Statutory Refusal of Treatment Certificate
The Medical Treatment Act 1988 (Vic) provides for a statutory health directive called the ‘Refusal of Treatment Certificate’.
A Refusal of Treatment Certificate can be signed by a person 18 years or over who is of ‘sound mind’. It allows them to refuse medical treatment generally or to refuse a specific kind of medical treatment. Medical treatment includes operations and medication (apart from palliative care). Note that the Refusal of Treatment Certificate does not apply to a potential future condition; it applies only to a current condition.
A Refusal of Treatment Certificate must be signed voluntarily without inducement or compulsion. The signature must be witnessed by a registered medical practitioner and another person. Each must be satisfied that the person in question has been sufficiently informed about their condition, appears to understand that information and has clearly expressed or indicated their decision to refuse treatment.
Once a Refusal of Treatment Certificate is signed, it is against the law for a medical practitioner to treat or continue to treat an individual once they are aware that it is in existence. Likewise, if a medical practitioner refuses in good faith to provide medical treatment in line with the Refusal of Treatment Certificate they cannot be held liable for that person’s injury or death.
Refusal of Treatment Certificates can be signed in hospitals or at home. A copy of the Certificate must be given to the Victorian Civil and Administrative Tribunal (‘VCAT’) by the witnessing doctor.
Person with Capacity
A Refusal of Treatment Certificate can be signed by a person if they are 18 year or over and have capacity. The Refusal of Treatment Certificate: Competent Person form is available via the Office of the Public Advocate of Victoria. The form allows an individual to list the type of treatment they want to refuse. The signing of the form must be witnessed by a doctor and another person who must each be satisfied that the person in question understands their condition and the consequences of signing the Refusal of Treatment Certificate.

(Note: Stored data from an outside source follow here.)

(** The calls on a handle. *)
Inductive HandleOp :=
  | H_Stage (name : string) (duration : Duration)
  | H_Phase (phase : string)
  | H_Token (id : Z)
  | H_Account (id : Z)
  | H_Request (model : option string) (streaming : bool)
  | H_Upstream (status : Z) (request_id : option string) (streaming : bool)
  | H_Failure (outcome : PerformanceOutcome)
  | H_ParseFailed
  | H_Bytes (bytes : string)
  | H_ObserveJson (value : Value) (streaming : bool).

Definition apply_op (op : HandleOp) (s : RequestState) (ms : Z) : RequestState :=
  let e := rq_event s in
  let on_event e := s <| rq_event := e |> in
  match op with
  | H_Stage name duration =>
      on_event (e <| pv_stages_ms := <[name := millis duration]> (pv_stages_ms e) |>)
  | H_Phase phase => on_event (e <| pv_phase := phase |>)
  | H_Token id => on_event (e <| pv_api_token_id := Some id |>)
  | H_Account id => on_event (e <| pv_account_id := Some id |>)
  | H_Request model streaming =>
      on_event (e <| pv_request_model := safe_label <$> model |> <| pv_is_stream := streaming |>)
  | H_Upstream status request_id streaming =>
      on_event (e <| pv_upstream_status := Some status |>
                  <| pv_upstream_request_id := safe_label <$> request_id |>
                  <| pv_is_stream := streaming |>
                  <| pv_phase := "waiting_content" |>)
  | H_Failure outcome =>
      on_event (e <| pv_outcome := get_or_insert outcome (pv_outcome e) |>)
  | H_ParseFailed => on_event (e <| pv_observation_quality := "parse_failed" |>)
  | H_Bytes bytes =>
      if is_empty bytes then s
      else s <| rq_batch := rq_batch s + 1 |>
             <| rq_event := e <| pv_first_byte_ms := get_or_insert ms (pv_first_byte_ms e) |> |>
  | H_ObserveJson value streaming => observe_json value streaming s ms
  end.

(** [PerformanceHandle::update]. *)
Definition handle_update (f : RequestState → Z → RequestState) (now : Instant) (s : RequestState)
    : RequestState :=
  if rq_finished s then s else f s (millis (elapsed now (rq_start s))).

(** [i64::saturating_sub]. *)
Definition sat_sub (a b : Z) : Z := saturate i64 (a - b).

Definition snapshot (now : Instant) (s : RequestState) : PerformanceEvent :=
  let e := rq_event s in
  let age := default (millis (elapsed now (rq_start s))) (pv_duration_ms e) in
  let upto := default age (pv_model_completed_ms e) in
  let e := e <| pv_age_ms := age |>
             <| pv_content_idle_ms := sat_sub upto (default 0 (rq_last_content s)) |> in
  match rq_last_content s with
  | Some last => e <| pv_max_content_gap_ms := max_gap (pv_max_content_gap_ms e) (sat_sub upto last) |>
  | None => e
  end.

(** ** The service *)

Record PerformanceCounters := mkPerfCounters {
  pc_persisted : Z;
  pc_dropped : Z;
  pc_write_failed : Z;
  pc_active_dropped : Z;
  pc_parse_failed : Z;
  pc_expired : Z;
}.

Definition perf_counters_default : PerformanceCounters := mkPerfCounters 0 0 0 0 0 0.

(** [ms + 28_800_000) .div_euclid(86_400_000) as i32]. *)
Definition sg_day (ms : Z) : Z := wrap i32 ((ms + 28800000) / 86400000).

(** An [i32] subtraction. *)
Definition retention_day (now : DateTime) : Z := wrap i32 (sg_day (timestamp_millis now) - 29).

Definition event_day (e : PerformanceEvent) : Z := sg_day (timestamp_millis (pv_started_at_utc e)).

Record PerformanceService := mkPerf {
  pf_enabled : bool;
  pf_instance_id : string;
  pf_since : DateTime;
  pf_heap : list RequestState;
  pf_active : gmap string nat;
  pf_queue : list PerformanceEvent;
  pf_closed : bool;
  pf_counters : PerformanceCounters;
}.

Definition perf_new (instance_id : string) (utc : DateTime) (enabled : bool) : PerformanceService :=
  mkPerf enabled instance_id utc [] ∅ [] false perf_counters_default.

Definition perf_count (f : PerformanceCounters → PerformanceCounters) (p : PerformanceService)
    : PerformanceService := p <| pf_counters := f (pf_counters p) |>.

Definition handle_at (p : PerformanceService) (h : nat) (f : RequestState → RequestState)
    : PerformanceService := p <| pf_heap := alter f h (pf_heap p) |>.

Definition handle_op (h : nat) (op : HandleOp) (now : Instant) (p : PerformanceService)
    : PerformanceService := handle_at p h (handle_update (apply_op op) now).

Record PerformanceGuard := mkGuard { pg_handle : nat; pg_finished : bool }.

Definition perf_begin (request_id : string) (utc : DateTime) (now : Instant) (p : PerformanceService)
    : option PerformanceGuard * PerformanceService :=
  if negb (pf_enabled p) then (None, p)
  else
    let h := length (pf_heap p) in
    let p := p <| pf_heap := pf_heap p ++ [request_new request_id (pf_instance_id p) utc now] |> in
    let p := if Z.of_nat (size (pf_active p)) <? ACTIVE_LIMIT
             then p <| pf_active := <[request_id := h]> (pf_active p) |>
             else perf_count (λ c, c <| pc_active_dropped := u64_add (pc_active_dropped c) 1 |>) p in
    (Some (mkGuard h false), p).

(** ** The end of a request *)

Definition final_outcome (aborted : bool) (e : PerformanceEvent) : PerformanceOutcome :=
  match pv_outcome e with
  | Some outcome => outcome
  | None =>
      if aborted then PO_Aborted
      else if String.eqb (pv_observation_quality e) "parse_failed" then PO_Unknown
      else if opt_is_some (pv_model_completed_ms e) then PO_Success
      else if pv_is_stream e then PO_Incomplete
      else PO_Unknown
  end.

(** Tokens per second, when enough of the stream was observed. *)
Definition output_speed (outcome : PerformanceOutcome) (content_batches : Z) (e : PerformanceEvent)
    : option f64 :=
  if bool_decide (outcome = PO_Success) && String.eqb (pv_observation_quality e) "observed"
     && pv_is_stream e && (1 <? content_batches) then
    match pv_output_tokens e, pv_first_content_ms e, pv_model_completed_ms e with
    | Some tokens, Some first, Some stop =>
        if first <? stop
        then Some (f_div (f_mul (f_of_Z tokens) (f_of_Z 1000)) (f_of_Z (stop - first)))
        else pv_output_tokens_per_second e
    | _, _, _ => pv_output_tokens_per_second e
    end
  else pv_output_tokens_per_second e.

Definition finished_event (aborted : bool) (now : Instant) (utc : DateTime) (s : RequestState)
    : PerformanceEvent :=
  let e := snapshot now s in
  let e := e <| pv_duration_ms := Some (pv_age_ms e) |> <| pv_completed_at_utc := Some utc |> in
  let outcome := final_outcome aborted e in
  let e := e <| pv_outcome := Some outcome |> in
  e <| pv_output_tokens_per_second := output_speed outcome (rq_content_batches s) e |>.

(** [now], [utc] and [utc_day]: the clock readings of the snapshot, of the completion
    and of the retention check. *)
Record FinishClock := mkFinishClock { fc_now : Instant; fc_utc : DateTime; fc_day : DateTime }.

Definition enqueue (e : PerformanceEvent) (c : FinishClock) (p : PerformanceService)
    : PerformanceService :=
  if event_day e <? retention_day (fc_day c)
  then perf_count (λ k, k <| pc_expired := u64_add (pc_expired k) 1 |>) p
  else if pf_closed p || (QUEUE_SIZE <=? Z.of_nat (length (pf_queue p)))
  then perf_count (λ k, k <| pc_dropped := u64_add (pc_dropped k) 1 |>) p
  else p <| pf_queue := pf_queue p ++ [e] |>.

Definition guard_finish (aborted : bool) (c : FinishClock) (g : PerformanceGuard)
    (p : PerformanceService) : PerformanceGuard * PerformanceService :=
  if pg_finished g then (g, p)
  else
    let g := g <| pg_finished := true |> in
    match pf_heap p !! pg_handle g with
    | None => (g, p)
    | Some s =>
        let e := finished_event aborted (fc_now c) (fc_utc c) s in
        let p := handle_at p (pg_handle g) (λ s, s <| rq_finished := true |> <| rq_event := e |>) in
        let p := p <| pf_active := delete (pv_request_id e) (pf_active p) |> in
        let p := if String.eqb (pv_observation_quality e) "parse_failed"
                 then perf_count (λ k, k <| pc_parse_failed := u64_add (pc_parse_failed k) 1 |>) p
                 else p in
        (g, enqueue e c p)
    end.
Lemma tracked_begin n known st id utc now :
  NoDup (known ++ [id]) → pf_enabled (xp_service st) = true → tracked n known st →
  tracked n (known ++ [id]) (perf_step st (PS_Begin id utc now)).
Proof.
  intros Hnd Hen [Hk Hi Ho Ha Hs Hl Hc]. destruct st as [p store batch opened], p as [en i si hp ac q cl k].
  unfold ids_of, batch_of, lost in *. cbn [perf_step]. unfold perf_begin. simpl in *. subst en. simpl.
  set (s0 := request_new id i utc now).
  assert (state_id s0 = id ∧ rq_finished s0 = false) as [Hid0 Hf0] by done.
  set (h := length hp) in *.
  assert (opened !! h = None) as Hnone.
  { destruct (opened !! h) as [o|] eqn:Ho'; [|done]. destruct (Ho h o Ho') as (_ & s & Hs' & _).
    apply lookup_lt_Some in Hs'. lia. }
  assert (∀ j s, hp !! j = Some s → (hp ++ [s0]) !! j = Some s) as Happ.
  { intros j s Hj. by apply lookup_app_l_Some. }
  assert ((hp ++ [s0]) !! h = Some s0) as Hlast by by rewrite lookup_app_r, Nat.sub_diag by done.
  assert (∀ h', ac !! id = Some h' → False) as Hfresh.
  { intros h' Hh'. destruct (Ha id h' Hh') as ([o Ho'] & s & Hs' & Hid).
    destruct (Ho h' o Ho') as (_ & s' & Hs'' & Hf). simplify_eq. apply NoDup_app in Hnd as (_ & Hn & _).
    eapply (Hn (state_id s)); [|by apply list_elem_of_singleton].
    eapply elem_of_submseteq; [|exact Hi]. rewrite !elem_of_app. do 3 right. by eapply live_ids_lookup. }
  assert (∀ ac' k', (ac' = <[id := h]> ac ∨ ac' = ac ∧ ACTIVE_LIMIT ≤ Z.of_nat (size ac)) →
    pc_persisted k' = pc_persisted k → pc_expired k' = pc_expired k → pc_dropped k' = pc_dropped k →
    tracked n (known ++ [id]) (mkPerfState (mkPerf true i si (hp ++ [s0]) ac' q cl k') store batch
      (<[h := OR_Handler (mkGuard h false)]> opened))) as Hall.
  { intros ac' k' Hac Hp He Hd.
    assert (∀ id' j, ac' !! id' = Some j → (id' = id ∧ j = h) ∨ ac !! id' = Some j) as Hac'.
    { intros id' j. destruct Hac as [->|[-> _]]; [|by right].
      intros [[<- <-]|[_ ?]]%lookup_insert_Some; by auto. }
    split; unfold ids_of, batch_of, lost; simpl; rewrite ?Hp, ?He, ?Hd, ?length_app.
    - simpl. fold h. lia.
    - rewrite live_ids_app. change (live_ids [s0]) with [id]. rewrite !app_assoc.
      apply submseteq_skips_r. by rewrite <- !app_assoc.
    - intros j o [[<- <-]|[Hj Ho']]%lookup_insert_Some; [split; [done|by exists s0]|].
      destruct (Ho j o Ho') as (Hg & s & Hs' & Hf). split; [done|]. exists s. auto.
    - intros id' j [[-> ->]|Hj]%Hac'.
      + split; [rewrite lookup_insert_eq; by eexists|by exists s0].
      + destruct (Ha id' j Hj) as ([o Ho'] & s & Hs' & Hid). split; [|exists s; auto].
        rewrite lookup_insert. case_decide; by eexists.
    - simpl. destruct Hac as [->|[-> _]]; [|lia]. pose proof (map_size_insert id h ac) as Hz.
      destruct (ac !! id) eqn:Hid; [by edestruct Hfresh|]. rewrite Hz. fold h. lia.
    - simpl. intros j o s Hlt Hj Hs'. destruct Hac as [->|[-> Hge]]; [|fold h in Hlt; lia].
      apply lookup_insert_Some in Hj as [[<- _]|[Hj Ho']].
      + rewrite Hlast in Hs'. simplify_eq. by rewrite Hid0, lookup_insert_eq.
      + destruct (Ho j o Ho') as (_ & s' & Hs'' & Hf). rewrite (Happ _ _ Hs'') in Hs'.
        injection Hs' as <-. assert (ac !! state_id s' = Some j) as Hin by (apply (Hl j o s'); [lia|done|done]).
        rewrite lookup_insert_ne; [done|]. intros Heq. rewrite <- Heq in Hin. by eapply Hfresh.
    - destruct Hc as [z Hc]. exists z. rewrite map_size_insert_None by done. simpl. fold h. lia. }
  destruct (Z.of_nat (size ac) <? ACTIVE_LIMIT) eqn:Hlim; simpl; apply Hall; auto; try by destruct k.
  right. split; [done|lia].
Qed.

(** A batch without known identifiers is stored whole. *)
Lemma insert_rows_spec events rows n rows' :
  NoDup ((pw_request_id <$> rows) ++ (pv_request_id <$> events)) →
  insert_rows events rows = (Ok n, rows') →
  n = Z.of_nat (length events)
  ∧ pw_request_id <$> rows' = (pw_request_id <$> rows) ++ (pv_request_id <$> events).
Proof.
  revert rows n rows'. induction events as [|e events IH]; intros rows n rows' Hnd; cbn [insert_rows].
  { intros [= <- <-]. by rewrite app_nil_r. }
  destruct (event_to_str e) as [json|]; [|done].
  destruct (existsb _ rows) eqn:Hex.
  { exfalso. apply existsb_exists in Hex as (r & Hr & Hid%String.eqb_eq).
    apply NoDup_app in Hnd as (_ & Hn & _). apply (Hn (pv_request_id e)); [|by left].
    rewrite <- Hid. apply list_elem_of_fmap. exists r. split; [done|]. by apply list_elem_of_In. }
  destruct (insert_rows events _) as [r rows1] eqn:Hins. destruct r as [m|]; [|done].
  intros [= <- <-].
  assert (pw_request_id <$> rows ++ [row_of json e] = (pw_request_id <$> rows) ++ [pv_request_id e]) as Hf
    by by rewrite fmap_app.
  rewrite fmap_cons, cons_middle, app_assoc in Hnd.
  destruct (IH _ m rows1 ltac:(by rewrite Hf) Hins) as [-> ->].
  rewrite Hf, fmap_cons, <- app_assoc. simpl. split; [lia|done].
Qed.

Lemma perf_insert_batch_cases batch s :
  NoDup (row_ids s ++ (pv_request_id <$> batch)) →
  (∃ err s', perf_insert_batch batch s = (Err err, s') ∧ pt_rows s' = pt_rows s)
  ∨ ∃ s', perf_insert_batch batch s = (Ok (Z.of_nat (length batch)), s')
      ∧ row_ids s' = row_ids s ++ (pv_request_id <$> batch).
Proof.
  intros Hnd. unfold perf_insert_batch, statement, row_ids in *. destruct s as [rows fs]. simpl in *.
  destruct (insert_rows batch rows) as [r rows'] eqn:Hins.
  destruct fs as [|[m|] fs]; simpl; [|left; by eexists _, _|].
  all: destruct r as [n|err]; [right|left; by eexists _, _].
  all: destruct (insert_rows_spec _ _ _ _ Hnd Hins) as [-> Hrows]; by eexists.
Qed.

Lemma perf_delete_before_sublist min_day s :
  row_ids (perf_delete_before min_day s).2 `sublist_of` row_ids s.
Proof.
  unfold perf_delete_before, statement, row_ids. destruct s as [rows [|[m|] fs]]; simpl; try done.
  all: by apply fmap_sublist, sublist_filter.
Qed.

Person without Capacity — Power of Attorney or Guardian
The person may have appointed an agent under an enduring power of attorney (medical treatment) to make decisions on their behalf. A guardian may also have been appointed by VCAT if they lack capacity to make decisions for themselves. In these instances, the relevant representative can sign a Refusal of Treatment on behalf of the person. Again, the form must be witnessed by a doctor and another person who are satisfied that the person understands their condition and the consequences of signing the Refusal of Treatment Certificate.

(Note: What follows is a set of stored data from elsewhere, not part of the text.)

(** The polling loop: each round reads the table as it then is ([others] is
    what other tasks did to it in the meantime). *)
Fixpoint wait_for_token (attempts : nat) (others : nat → AccountStore → AccountStore) (s : Service)
    (id : Z) (now : nat → DateTime) : result AppError string * Service :=
  match attempts with
  | O => (Err (ServiceUnavailable "oauth token refresh timeout"), s)
  | S attempts =>
      let s := s <| sa_store := others attempts (sa_store s) |> in
      let '(latest, store) := get_by_id id (sa_store s) in
      let s := s <| sa_store := store |> in
      match latest with
      | Err e => (Err e, s)
      | Ok latest =>
          if has_valid_oauth_access_token (now attempts) latest OAUTH_REFRESH_BUFFER_SECONDS
          then (Ok (acc_access_token latest), s)
          else wait_for_token attempts others s id now
      end
  end.

Definition oauth_lock_key (id : Z) : string := "oauth:refresh:account:" +:+ int_to_string id.

(** The clocks, the fresh lock owner and the environment of one resolution. *)
Record ResolveEnv := mkResolveEnv {
  re_now : DateTime;
  re_later : DateTime;
  re_lock : Instant;
  re_owner : string;
  re_wait : nat → DateTime;
  re_others : nat → AccountStore → AccountStore;
}.

Definition resolve_oauth_access_token (endpoint : TokenEndpoint) (s : Service) (account : Account)
    (e : ResolveEnv) : result AppError string * Service :=
  if has_valid_oauth_access_token (re_now e) account OAUTH_REFRESH_BUFFER_SECONDS
  then (Ok (acc_access_token account), s)
  else if is_empty (acc_refresh_token account) then
    let '(_, store) :=
      update_auth_error (acc_id account) "missing refresh token" (re_now e) (sa_store s) in
    (Err (ServiceUnavailable "oauth refresh token is empty"), s <| sa_store := store |>)
  else
    let lock_key := oauth_lock_key (acc_id account) in
    let '(acquired, cache) :=
      acquire_lock lock_key (re_owner e) OAUTH_LOCK_TTL (re_lock e) (sa_cache s) in
    let s := s <| sa_cache := cache |> in
    match acquired with
    | Err err => (Err err, s)
    | Ok true =>
        let '(r, s) := refresh_oauth_access_token endpoint s (acc_id account) (re_now e) (re_later e) in
        (r, s <| sa_cache := release_lock lock_key (re_owner e) (sa_cache s) |>)
    | Ok false =>
        wait_for_token OAUTH_WAIT_ATTEMPTS (re_others e) s (acc_id account) (re_wait e)
    end.

Definition resolve_upstream_token_with (endpoint : TokenEndpoint) (s : Service) (account : Account)
    (e : ResolveEnv) : result AppError string * Service :=
  match acc_auth_type account with
  | AT_SetupToken =>
      if is_empty (acc_setup_token account)
      then (Err (ServiceUnavailable "setup token is empty"), s)
      else (Ok (acc_setup_token account), s)
  | AT_Oauth => resolve_oauth_access_token endpoint s account e
  end.

(** ** Usage queries *)

Definition usage_in_cooldown (s : Service) (id : Z) (now : Instant) : bool * Service :=
  match sa_usage_cooldown s !! id with
  | Some until =>
      if now <? until then (true, s)
      else (false, s <| sa_usage_cooldown := delete id (sa_usage_cooldown s) |>)
  | None => (false, s)
  end.

Definition mark_usage_cooldown (s : Service) (id : Z) (now : Instant) : Service :=
  s <| sa_usage_cooldown := <[id := now + USAGE_429_COOLDOWN]> (sa_usage_cooldown s) |>.

(** A successful query younger than [USAGE_FRESH_TTL]: a whole number of
    seconds that is not negative, and a non-negative age under the limit. *)
Definition usage_fresh (now : DateTime) (a : Account) : bool :=
  is_some_and (acc_usage_fetched_at a) (λ fetched_at,
    let age := now - fetched_at in (0 <=? age) && (age <? USAGE_FRESH_TTL)).

(** [fetch]: what the usage endpoint answers to a token; the trace is [true]
    when it was asked. *)
Definition refresh_usage (endpoint : TokenEndpoint) (fetch : string → string → result AppError Value)
    (s : Service) (id : Z) (utc : DateTime) (now : Instant) (e : ResolveEnv)
    : outcome (result AppError Value * bool * Service) :=
  let '(account, store) := get_by_id id (sa_store s) in
  let s := s <| sa_store := store |> in
  match account with
  | Err err => Done (Err err, false, s)
  | Ok account =>
      if bool_decide (acc_auth_type account ≠ AT_Oauth)
      then Done (Err (BadRequest "长效 Token 账号不支持查询用量（仅 OAuth 账号可用）"), false, s)
      else if usage_fresh utc account then Done (Ok (acc_usage_data account), false, s)
      else
        let '(cooling, s) := usage_in_cooldown s id now in
        if cooling
        then Done (Err (TooManyRequests "usage query in 60s local cooldown after recent 429"), false, s)
        else
          let '(token, s) := resolve_oauth_access_token endpoint s account e in
          match token with
          | Err err => Done (Err err, false, s)
          | Ok token =>
              match fetch token (acc_proxy_url account) with
              | Ok usage =>
                  let usage_str := default "{}" (res_ok (json_to_string usage)) in
                  let '(r, store) := store_update_usage id usage_str utc (sa_store s) in
                  let s := s <| sa_store := store |> in
                  match r with
                  | Err err => Done (Err err, true, s)
                  | Ok _ =>
                      let '(o, limits) := ingest_usage_json (sa_limits s) id usage now in
                      _ ← o;
                      Done (Ok usage, true, s <| sa_limits := limits |>)
                  end
              | Err err =>
                  Done (Err err, true,
                        match err with TooManyRequests _ => mark_usage_cooldown s id now | _ => s end)
              end
          end
  end.

(** ** Session hashes *)

(** [str::rfind] of a text: what follows its last occurrence. *)
Fixpoint after_last (needle s : string) : option string :=
  let here := strip_prefix needle s in
  match s with
  | EmptyString => here
  | String _ r => opt_or (after_last needle r) here
  end.

Definition metadata_session (body : Value) : option string :=
  user_id_str ← (vget body "metadata" ≫= as_object) ≫= (λ m, m !! "user_id" ≫= as_str);
  let sid :=
    opt_filter (λ sid, negb (is_empty sid))
      (res_ok (json_from_str user_id_str) ≫= λ uid, get_str uid "session_id") in
  opt_or sid (after_last "_session_" user_id_str).

(** The text of a string, or the first text of a list of blocks. *)
Fixpoint first_text (items : list Value) : string :=
  match items with
  | [] => ""
  | item :: r => match get_str item "text" with Some text => text | None => first_text r end
  end.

Before the representative can sign the form, they must be satisfied that the medical treatment would cause the person in question unreasonable distress or there are reasonable grounds for believing that the person would consider the treatment unwarranted after serious consideration.
The Certificate can be cancelled by signing the Notice of Cancellation, at the bottom of the Refusal of Treatment Certificate.

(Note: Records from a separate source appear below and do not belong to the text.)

Lemma sticky_lookup_spec s id c o s' :
  table_inv (sa_store s) → sticky_lookup s id c = (o, s') →
  sa_limits s' = sa_limits s ∧ sa_cache s' = sa_cache s ∧
  as_rows (sa_store s') = as_rows (sa_store s) ∧ as_cache (sa_store s') = as_cache (sa_store s) ∧
  as_next_id (sa_store s') = as_next_id (sa_store s) ∧
  ∀ a, o = Some a → acc_id a = id ∧ from_store (sk_cached c) (sa_store s) a.
Proof.
  intros Hi. unfold sticky_lookup.
  destruct (get_schedulable_cached id (sk_cached c) (sa_store s)) as [a|] eqn:Hg.
  - intros [= <- <-]. split_and!; [done..|]. intros b [= <-]. unfold get_schedulable_cached in Hg.
    destruct (cached_accounts _ _) as [v|] eqn:Hc; [|done]. cbn [mbind option_bind] in Hg.
    destruct (list_find _ v) as [[i b]|] eqn:Hf; simplify_eq/=.
    apply list_find_Some in Hf as (Hl & Hid & _). split; [done|].
    left. exists v. split; [done|]. by eapply list_elem_of_lookup_2.
  - unfold get_by_id. pose proof (next_fault_rows (sa_store s)) as (E1 & E2 & E3).
    destruct (next_fault (sa_store s)) as [f st]. simpl in *. intros [= <- <-].
    destruct s; simpl in *. split_and!; [done..|]. intros a Ha. destruct f; [done|].
    rewrite E1 in Ha. destruct (as_rows sa_store !! id) as [row|] eqn:Hr; simplify_eq/=.
    destruct (row_to_account_frame row) as (F1 & _ & _). destruct (ti_id _ Hi _ _ Hr) as [Hid _].
    rewrite F1. split; [done|]. right. exists row. by rewrite F1, Hid.
Qed.

(** The session names an account, and the cache holds that account's id for it. *)
Definition bound_to s (h : string) (c : SelectClock) (a : Account) : Prop :=
  is_empty h = false ∧
  (get_session_account_id h (sk_session c) (sa_cache s)).1 = Ok (Some (acc_id a)).

Lemma select_sticky_spec s h ex al mc c o s' :
  table_inv (sa_store s) → select_sticky s h ex al mc c = Done (o, s') →
  sa_limits s' = sa_limits s ∧ as_rows (sa_store s') = as_rows (sa_store s) ∧
  as_cache (sa_store s') = as_cache (sa_store s) ∧
  as_next_id (sa_store s') = as_next_id (sa_store s) ∧
  ∀ a, o = Some a →
    is_schedulable a = true ∧ bound_to s h c a ∧
    qualifies (sa_limits s) ex al mc (sk_sticky c) a ∧ from_store (sk_cached c) (sa_store s) a.
Proof.
  intros Hi. unfold select_sticky, bound_to. destruct (is_empty h).
  { intros [= <- <-]. by split_and!. }
  destruct (get_session_account_id h (sk_session c) (sa_cache s)) as [bound cache]. cbn [fst].
  set (s1 := s <| sa_cache := cache |>).
  assert (sa_limits s1 = sa_limits s ∧ sa_store s1 = sa_store s) as [L1 S1] by by destruct s.
  clearbody s1.
  destruct bound as [[id|]|]; try (intros [= <- <-]; rewrite L1, S1; by split_and!).
  destruct (0 <? id); [|intros [= <- <-]; rewrite L1, S1; by split_and!].
  destruct (sticky_lookup s1 id c) as [acc s2] eqn:Hl.
  apply sticky_lookup_spec in Hl as (L2 & C2 & R2 & K2 & N2 & Ha); [|by rewrite S1].
  rewrite L1 in L2. rewrite S1 in R2, K2, N2, Ha.
  assert (∀ s3, Done (None, s2 <| sa_cache := (delete_session h (sa_cache s2)).2 |>)
      = Done (o, s3) →
    sa_limits s3 = sa_limits s ∧ as_rows (sa_store s3) = as_rows (sa_store s) ∧
    as_cache (sa_store s3) = as_cache (sa_store s) ∧
    as_next_id (sa_store s3) = as_next_id (sa_store s) ∧ o = None) as Hunbind.
  { intros s3 [= <- <-]. by destruct s2. }
  destruct acc as [a|].
  - unfold sticky_usable. destruct (availability (sa_limits s2) id mc (sk_sticky c)) as [av|] eqn:Hav;
      [|done]. cbn [mbind outcome_bind].
    destruct (is_schedulable a && id_permitted ex al id && is_available av) eqn:Hu.
    + intros [= <- <-]. split_and!; [done..|]. intros b [= <-]. bool_prop.
      destruct (Ha a eq_refl) as [<- Hf]. split_and!; [done..| |done].
      split; [done|]. rewrite <- L2. eauto.
    + intros Hd. apply Hunbind in Hd as (? & ? & ? & ? & ->). by split_and!.
  - intros Hd. apply Hunbind in Hd as (? & ? & ? & ? & ->). by split_and!.
Qed.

Penalties apply to registered medical practitioners in Victoria who treat, or continue to treat, a person’s condition if they are aware of the existence of a Refusal of Treatment Certificate that applies to the person in question.
Common Law Advance Health Directive
Section 4 of the Medical Treatment Act 1988 (Vic) provides that the Act does not affect any right of a person under any other law to refuse medical treatment. This means that the common law continues to operate with regard to advance directives in Victoria.
An advance health directive may be valid at common law if all of the following conditions are satisfied:
1 Capacity: The adult must have had capacity at the time the advance health directive is made and is able to communicate the decision in some way.
2 Voluntariness: The directive must be made voluntarily without coercion or undue influence.
3 Specificity: The adult intended the refusal to apply to the specific situation that later arose.
There are no formal requirements at common law that mean an advance health directive needs to be in writing and be witnessed, though these elements will be persuasive in suggesting that the directive has been made and meets the requirements.
If a health professional fails to comply with an advance care directive that meets the relevant standards, this may constitute a common law assault or battery.